# WHAT YOU SHOULD DO
Copy precisely the first line of the material below and every later line, stopping with the line that contains "contains the condition".

↓

(** X15: soft deletion reaches the statement. For a model that declares
    [deletedAt] as a property that is no container, links to no model and
    has no cast, the statement of every query built with [activeOnly]
    contains the condition "deletedAt IS NULL", whatever the input query
    says, with or without hops. *)
Theorem activeOnly_statement model inputQuery opt q paramStartIndex st type :
  default true (opt_activeOnly opt) = true ->
  js "deletedAt" ∈ ClassModel.propertyNames model ->
  obj_get (js "deletedAt") (ClassModel.properties model)
  = Some (ClassModel.mkProperty (Some type) None) ->
  is_container_type type = false ->
  obj_get (js "deletedAt") (ClassModel.cast model) = None ->
  NoDup (obj_keys inputQuery) ->
  new model inputQuery opt = Ok q ->
  SelectionQuery.toString q paramStartIndex = Ok st ->
  includes_text (js "deletedAt IS NULL") (query st) = true.
Proof.
  intros HactiveOnly Hmarker Hdefn Hcontainer Hcast Hnd Hnew HtoString.
  destruct (new_deletedAt model inputQuery opt q) as [(c & Hcondition & Hc) Hproperty];
    try done.
  { intros defn. rewrite Hdefn. by intros [= <-]. }
  rewrite Hcast in Hc. subst c. rewrite Hdefn in Hproperty. cbn in Hproperty.
  destruct q as [model' conditions follow skip activeOnly properties returnProperties cast].
  cbn [SelectionQuery.conditions SelectionQuery.properties] in *.
  rewrite SelectionQuery_toString_unfold in HtoString.
  destruct (join_conditions _ _ _ _ _) as [[texts bound]|] eqn:Hjoin; [|done].
  injection HtoString as <-. cbn [query].
  apply join_conditions_texts in Hjoin as [_ Htexts].
  destruct (Htexts (js "deletedAt")) as (clause_of & grouped & index & clause & Hget & Hclause & Hin).
  { unfold sort. rewrite merge_sort_Permutation.
    apply obj_get_Some_elem in Hcondition.
    apply list_elem_of_fmap. by exists (js "deletedAt", Leaf is_null_comparison). }
  rewrite obj_get_fmap in Hget by (by intros [? [| |]]).
  rewrite Hcondition in Hget. cbn in Hget. injection Hget as <- <-.
  unfold conditionClause, property_type in Hclause. rewrite Hproperty in Hclause.
  destruct (bool_decide (type = [])); [done|]. cbn [mbind result_bind] in Hclause.
  rewrite Hcontainer in Hclause. cbn in Hclause.
  assert (query clause = js "deletedAt IS NULL") as Hquery.
  { destruct (includes_text (js "link") type).
    - rewrite bool_decide_true in Hclause by apply map_Forall_empty.
      by injection Hclause as <-.
    - by injection Hclause as <-. }
  eapply statement_text_includes; [exact Hin|].
  rewrite Hquery. apply includes_text_spec. by exists [], [].
Qed.
End ConstructorFacts.

Lemma new_attributes_known_witness :
  (getParameterPrefix (js "source.name")).1
  ∈ ClassModel.propertyNames example_linked_model ++ SelectionQuery.odbArgs.
Proof.
  edestruct (new_attributes_known example_linked_model example_inputQuery
               (SelectionQuery.mkOptions None None)) as [Hknown _].
  - vm_compute. reflexivity.
  - apply (Hknown (js "source.name") (SelectionQuery.Raw (VString (js "hgnc")))).
    + apply list_elem_of_here.
    + intros Hin%(bool_decide_pack _). by vm_compute in Hin.
Defined.

Lemma activeOnly_statement_witness :
  exists q st,
    SelectionQuery.new example_model
      [(js "name", SelectionQuery.Raw (VString (js "a")))]
      (SelectionQuery.mkOptions None None) = Ok q
    /\ SelectionQuery.toString q 0 = Ok st
    /\ includes_text (js "deletedAt IS NULL") (query st) = true.
Proof.
  do 2 eexists. split; [vm_compute; reflexivity|]. split; [vm_compute; reflexivity|].
  eapply (activeOnly_statement example_model
            [(js "name", SelectionQuery.Raw (VString (js "a")))]
            (SelectionQuery.mkOptions None None) _ 0 _ (js "long")).
  - reflexivity.
  - apply (bool_decide_unpack _). vm_compute. reflexivity.
  - vm_compute. reflexivity.
  - vm_compute. reflexivity.
  - reflexivity.
  - apply (bool_decide_unpack _). vm_compute. reflexivity.
  - vm_compute. reflexivity.
  - vm_compute. reflexivity.
Defined.

(** X16: [remove] without a record identifier and [update] write nothing
    unless their selection gives exactly one record: when the engine
    answers the statement of the [where] object with no record they throw
    the [NoRecordFoundError], and with several records the
    [MultipleRecordsFoundError]. *)
Theorem mutation_needs_one_record db records model user where_ content now
    q text bound recordList :
  obj_get (js "@rid") where_ = None ->
  SelectionQuery.new model (input_of where_)
    (SelectionQuery.mkOptions (Some 0%Z) (Some true)) = Ok q ->
  SelectionQuery.toString q 0 = Ok (mkStatement text bound) ->
  execute db records text bound QUERY_LIMIT (js "*:1") = Ok recordList ->
  length recordList <> 1%nat ->
  let failure :=
    if bool_decide (length recordList = 0%nat) then NoRecordFoundError
    else MultipleRecordsFoundError in
  remove db records model user where_ now = Throw failure
  /\ update db records model user where_ content now = Throw failure.
Proof.
  intros Hrid Hnew HtoString Hexecute Hlength. cbn zeta.
  assert (select_one db records model where_
          = Throw (if bool_decide (length recordList = 0%nat) then NoRecordFoundError
                   else MultipleRecordsFoundError)) as Hselect.
  { unfold select_one, select. cbn [select_model select_where select_exactlyN
      select_fetchPlan select_limit select_skip select_activeOnly from_option id].
    rewrite Hnew. cbn [mbind result_bind]. rewrite HtoString. cbn [mbind result_bind].
    rewrite Hexecute. cbn [mbind result_bind].
    destruct (bool_decide_reflect (length recordList = 0%nat)) as [Hzero|Hzero]; [done|].
    destruct (Z.eqb_spec 1 (Z.of_nat (length recordList))) as [Heq|_]; [lia|done]. }
  split.
  - unfold remove. by rewrite Hrid, Hselect.
  - unfold update. by rewrite Hselect.
Qed.

Lemma mutation_needs_one_record_witness :
  remove (example_engine []) example_store example_model example_user
    [(js "name", VString (js "old"))] 20 = Throw NoRecordFoundError
  /\ update (example_engine []) example_store example_model example_user
       [(js "name", VString (js "old"))] [(js "name", VString (js "new"))] 20
     = Throw NoRecordFoundError.
Proof.
  eapply (mutation_needs_one_record (example_engine []) example_store example_model
            example_user [(js "name", VString (js "old"))]
            [(js "name", VString (js "new"))] 20 _ _ _ []).
  - reflexivity.
  - vm_compute. reflexivity.
  - vm_compute. reflexivity.
  - reflexivity.
  - discriminate.
Defined.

↑

# RESULT OF THE EXERCISE
(** X15: soft deletion reaches the statement. For a model that declares
    [deletedAt] as a property that is no container, links to no model and
    has no cast, the statement of every query built with [activeOnly]
    contains the condition "deletedAt IS NULL", whatever the input query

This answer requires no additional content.